[Stored data entries]
(** The run of a post: the message is recorded, and nothing else changes. *)
Lemma post_peer_run net i path body (w w' : world store) r : _post_peer py_repr net i path body w = (w', r) →
  server w' = server w ∧ layer w' = layer w
  ∧ (w' = w ∧ (∀ u, r ≠ Ok u) ∨ ∃ peer url bearer, dict_get (peers (server w)) (pretty i) = Some peer
       ∧ getitem peer "url" = Ok (JStr url) ∧ posts w' = posts w ++ [mkPost (rstrip_slash url +:+ path) bearer body]).
Proof.
  unfold _post_peer. intros Hr.
  hstep Hr as w1 peer Hp; unfold _peer, mbind, handler_bind, the_server in Hp; cbn beta iota zeta in Hp;
    (destruct (dict_get (peers (server w)) (pretty i)) as [p|] eqn:Ep; [|try done]);
    [|done|injection Hp as <- _; split_and!; [done..|by left]].
  injection Hp as <- <-.
  hstep Hr as w1 u Hu; apply lift_inv in Hu as [-> Hu]; [|split_and!; [done..|by left]].
  destruct u as [| | | |url| |];
    try (hstep Hr as w1 x Hx; [done|injection Hx as <- _; split_and!; [done..|by left]]).
  hstep Hr as w1 x Hx; [|done]. injection Hx as <- <-.
  hstep Hr as w1 t Ht; apply lift_inv in Ht as [-> Ht]; [|split_and!; [done..|by left]].
  injection Hr as <- _. split_and!; [done..|]. right. by exists p, url, (py_str py_repr t).
Qed.

Lemma send_share_run net draw eid h me recipient st pub (w w' : world store) r :
  _seal_and_send_share py_repr net draw eid h me recipient st pub w = (w', r) →
  server w' = server w ∧ layer w' = layer w ∧ (posts w' = posts w ∨ ∃ share sealed share_sig peer url bearer,
    dict_get (dkg_shares_for_others st) recipient = Some share ∧ seal_share share pub draw.1 draw.2 = Ok sealed
    ∧ (d ← dkg_share_digest eid me recipient share; sign_digest (private_key (ks_signer (server w))) d) = Ok share_sig
    ∧ dict_get (peers (server w)) (pretty recipient) = Some peer ∧ getitem peer "url" = Ok (JStr url)
    ∧ posts w' = posts w ++ [mkPost (rstrip_slash url +:+ "/dkg/receive_share") bearer
                               (share_body h me recipient sealed share_sig)]).
Proof.
  unfold _seal_and_send_share. intros Hs.
  destruct (dict_get (dkg_shares_for_others st) recipient) as [share|];
    [|hstep Hs as w1 x Hx; [done|injection Hx as <- _; split_and!; [done..|by left]]].
  hstep Hs as w1 x Hx; [|done]. injection Hx as <- <-.
  hstep Hs as w1 sealed Hx; apply lift_inv in Hx as [-> Hx]; [|split_and!; [done..|by left]].
  hstep Hs as w1 s Hss; [|done]. injection Hss as <- <-.
  hstep Hs as w1 share_sig Hg; apply lift_inv in Hg as [-> Hg]; [|split_and!; [done..|by left]].
  apply post_peer_run in Hs as (Hw & Hl & [[-> _]|(peer & url & bearer & Hpe & Hu & Hp)]);
    split_and!; [done..|by left|done|done|right].
  by exists share, sealed, share_sig, peer, url, bearer.
Qed.

(** C20: A dealer discloses a share only to the recipient it was dealt to: serving
    a reveal request changes nothing but the outgoing messages, and if one leaves
    then the request carried an accusation of this dealer by that recipient,
    signed for the accused election by the recipient's member address; the
    message is the recipient's own share in the dealing of that same election,
    signed by this keyper, sealed to an encryption key that this address signed, and goes to that
    recipient's endpoint; the caller's reply carries no share. *)
Theorem reveal_only_to_accuser net draw body (w w' : world store) r :
  handle_reveal_share py_repr net draw body w = (w', r) →
  server w' = server w ∧ layer w' = layer w
  ∧ (posts w' = posts w ∨
     ∃ acc eid h rec me recipient member sig dg st share enc_pub enc_sig sealed share_sig peer url bearer,
       json_get (if py_bool body then body else JObj []) "accusation" = Ok acc
       ∧ read_accusation py_repr acc = inr (h, me, recipient, sig) ∧ bytes_fromhex h = Ok eid
       ∧ dl_get_election (layer w) eid = Ok rec ∧ my_index (server w) (rec_config rec) = Ok me
       ∧ _members_addr (rec_config rec) recipient = Some member
       ∧ dkg_accusation_digest eid me recipient = Ok dg ∧ recover_digest dg sig = Ok member
       ∧ recover_message (enc_pubkey_hash enc_pub) enc_sig = Ok member
       ∧ dict_get (dkg_states (server w)) h = Some st ∧ dict_get (dkg_shares_for_others st) recipient = Some share
       ∧ seal_share share enc_pub draw.1 draw.2 = Ok sealed
       ∧ (d ← dkg_share_digest eid me recipient share; sign_digest (private_key (ks_signer (server w))) d)
         = Ok share_sig
       ∧ dict_get (peers (server w)) (pretty recipient) = Some peer ∧ getitem peer "url" = Ok (JStr url)
       ∧ posts w' = posts w ++ [mkPost (rstrip_slash url +:+ "/dkg/receive_share") bearer
                                  (share_body h me recipient sealed share_sig)])
  ∧ (∀ b, r = Ok (Reply 200 b) → ∃ me recipient,
       b = JObj [("ok", JBool true); ("dealerIndex", JInt me); ("recipientIndex", JInt recipient)]).
Proof.
  unfold handle_reveal_share. intros Hr.
  hstep Hr as w1 acc Ha; apply lift_inv in Ha as [-> Hacc]; [|split_and!; [done..|by left|done]].
  hstep Hr as w1 s Hs; [|done]. injection Hs as <- <-. hstep Hr as w1 l Hl; [|done]. injection Hl as <- <-.
  destruct (_gate_accusation py_repr (server w) (layer w) acc) as [[reason status]|g] eqn:Eg.
  { injection Hr as <- <-. split_and!; [done..|by left|]. intros b [= -> _].
    by apply gate_denies in Eg as []. }
  destruct g as [[[[[eid h] config] me] recipient] st].
  apply gate_passes in Eg as (rec & member & sig & dg & Hread & Hhex & Hrec & -> & Hme & Hmem & Hdg & Hsig & Hst).
  hstep Hr as w1 pub Hpub; apply enc_key_run in Hpub as [-> Hpub]; [|split_and!; [done..|by left|done]].
  destruct (Hpub pub eq_refl) as (member' & enc_sig & Hm' & Henc). rewrite Hmem in Hm'. injection Hm' as <-.
  hstep Hr as w1 u Hs; apply send_share_run in Hs as (Hw & Hl & Hp);
    [injection Hr as <- <-; split_and!; [done..| |intros b [= <-]; by exists me, recipient]|split_and!; [done..| |done]];
    (destruct Hp as [Hp|(share & sealed & share_sig & peer & url & bearer & Hp)]; [by left|right]);
    destruct Hp as (Hsh & Hse & Hsg & Hpe & Hu & Hp);
    by exists acc, eid, h, rec, me, recipient, member, sig, dg, st, share, pub, enc_sig, sealed, share_sig, peer, url, bearer.
Qed.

» **Try it**
Exactly as they appear, restate all of the entries.

» **Response to the exercise**
(** The run of a post: the message is recorded, and nothing else changes. *)
Lemma post_peer_run net i path body (w w' : world store) r : _post_peer py_repr net i path body w = (w', r) →
  server w' = server w ∧ layer w' = layer w
  ∧ (w' = w ∧ (∀ u, r ≠ Ok u) ∨ ∃ peer url bearer, dict_get (peers (server w)) (pretty i) = Some peer
       ∧ getitem peer "url" = Ok (JStr url) ∧ posts w' = posts w ++ [mkPost (rstrip_slash url +:+ path) bearer body]).
Proof.
  unfold _post_peer. intros Hr.
  hstep Hr as w1 peer Hp; unfold _peer, mbind, handler_bind, the_server in Hp; cbn beta iota zeta in Hp;
    (destruct (dict_get (peers (server w)) (pretty i)) as [p|] eqn:Ep; [|try done]);
    [|done|injection Hp as <- _; split_and!; [done..|by left]].
  injection Hp as <- <-.
  hstep Hr as w1 u Hu; apply lift_inv in Hu as [-> Hu]; [|split_and!; [done..|by left]].
  destruct u as [| | | |url| |];
    try (hstep Hr as w1 x Hx; [done|injection Hx as <- _; split_and!; [done..|by left]]).
  hstep Hr as w1 x Hx; [|done]. injection Hx as <- <-.
  hstep Hr as w1 t Ht; apply lift_inv in Ht as [-> Ht]; [|split_and!; [done..|by left]].
  injection Hr as <- _. split_and!; [done..|]. right. by exists p, url, (py_str py_repr t).
Qed.

Lemma send_share_run net draw eid h me recipient st pub (w w' : world store) r :
  _seal_and_send_share py_repr net draw eid h me recipient st pub w = (w', r) →
  server w' = server w ∧ layer w' = layer w ∧ (posts w' = posts w ∨ ∃ share sealed share_sig peer url bearer,
    dict_get (dkg_shares_for_others st) recipient = Some share ∧ seal_share share pub draw.1 draw.2 = Ok sealed
    ∧ (d ← dkg_share_digest eid me recipient share; sign_digest (private_key (ks_signer (server w))) d) = Ok share_sig
    ∧ dict_get (peers (server w)) (pretty recipient) = Some peer ∧ getitem peer "url" = Ok (JStr url)
    ∧ posts w' = posts w ++ [mkPost (rstrip_slash url +:+ "/dkg/receive_share") bearer
                               (share_body h me recipient sealed share_sig)]).
Proof.
  unfold _seal_and_send_share. intros Hs.
  destruct (dict_get (dkg_shares_for_others st) recipient) as [share|];
    [|hstep Hs as w1 x Hx; [done|injection Hx as <- _; split_and!; [done..|by left]]].
  hstep Hs as w1 x Hx; [|done]. injection Hx as <- <-.
  hstep Hs as w1 sealed Hx; apply lift_inv in Hx as [-> Hx]; [|split_and!; [done..|by left]].
  hstep Hs as w1 s Hss; [|done]. injection Hss as <- <-.
  hstep Hs as w1 share_sig Hg; apply lift_inv in Hg as [-> Hg]; [|split_and!; [done..|by left]].
  apply post_peer_run in Hs as (Hw & Hl & [[-> _]|(peer & url & bearer & Hpe & Hu & Hp)]);
    split_and!; [done..|by left|done|done|right].
  by exists share, sealed, share_sig, peer, url, bearer.
Qed.

(** C20: A dealer discloses a share only to the recipient it was dealt to: serving
    a reveal request changes nothing but the outgoing messages, and if one leaves
    then the request carried an accusation of this dealer by that recipient,
    signed for the accused election by the recipient's member address; the
    message is the recipient's own share in the dealing of that same election,
    signed by this keyper, sealed to an encryption key that this address signed, and goes to that
    recipient's endpoint; the caller's reply carries no share. *)
Theorem reveal_only_to_accuser net draw body (w w' : world store) r :
  handle_reveal_share py_repr net draw body w = (w', r) →
  server w' = server w ∧ layer w' = layer w
  ∧ (posts w' = posts w ∨
     ∃ acc eid h rec me recipient member sig dg st share enc_pub enc_sig sealed share_sig peer url bearer,
       json_get (if py_bool body then body else JObj []) "accusation" = Ok acc
       ∧ read_accusation py_repr acc = inr (h, me, recipient, sig) ∧ bytes_fromhex h = Ok eid
       ∧ dl_get_election (layer w) eid = Ok rec ∧ my_index (server w) (rec_config rec) = Ok me
       ∧ _members_addr (rec_config rec) recipient = Some member
       ∧ dkg_accusation_digest eid me recipient = Ok dg ∧ recover_digest dg sig = Ok member
       ∧ recover_message (enc_pubkey_hash enc_pub) enc_sig = Ok member
       ∧ dict_get (dkg_states (server w)) h = Some st ∧ dict_get (dkg_shares_for_others st) recipient = Some share
       ∧ seal_share share enc_pub draw.1 draw.2 = Ok sealed
       ∧ (d ← dkg_share_digest eid me recipient share; sign_digest (private_key (ks_signer (server w))) d)
         = Ok share_sig
       ∧ dict_get (peers (server w)) (pretty recipient) = Some peer ∧ getitem peer "url" = Ok (JStr url)
       ∧ posts w' = posts w ++ [mkPost (rstrip_slash url +:+ "/dkg/receive_share") bearer
                                  (share_body h me recipient sealed share_sig)])
  ∧ (∀ b, r = Ok (Reply 200 b) → ∃ me recipient,
       b = JObj [("ok", JBool true); ("dealerIndex", JInt me); ("recipientIndex", JInt recipient)]).
Proof.
  unfold handle_reveal_share. intros Hr.
  hstep Hr as w1 acc Ha; apply lift_inv in Ha as [-> Hacc]; [|split_and!; [done..|by left|done]].
  hstep Hr as w1 s Hs; [|done]. injection Hs as <- <-. hstep Hr as w1 l Hl; [|done]. injection Hl as <- <-.
  destruct (_gate_accusation py_repr (server w) (layer w) acc) as [[reason status]|g] eqn:Eg.
  { injection Hr as <- <-. split_and!; [done..|by left|]. intros b [= -> _].
    by apply gate_denies in Eg as []. }
  destruct g as [[[[[eid h] config] me] recipient] st].
  apply gate_passes in Eg as (rec & member & sig & dg & Hread & Hhex & Hrec & -> & Hme & Hmem & Hdg & Hsig & Hst).
  hstep Hr as w1 pub Hpub; apply enc_key_run in Hpub as [-> Hpub]; [|split_and!; [done..|by left|done]].
  destruct (Hpub pub eq_refl) as (member' & enc_sig & Hm' & Henc). rewrite Hmem in Hm'. injection Hm' as <-.
  hstep Hr as w1 u Hs; apply send_share_run in Hs as (Hw & Hl & Hp);
    [injection Hr as <- <-; split_and!; [done..| |intros b [= <-]; by exists me, recipient]|split_and!; [done..| |done]];
    (destruct Hp as [Hp|(share & sealed & share_sig & peer & url & bearer & Hp)]; [by left|right]);
    destruct Hp as (Hsh & Hse & Hsg & Hpe & Hu & Hp);
    by exists acc, eid, h, rec, me, recipient, member, sig, dg, st, share, pub, enc_sig, sealed, share_sig, peer, url, bearer.
Qed.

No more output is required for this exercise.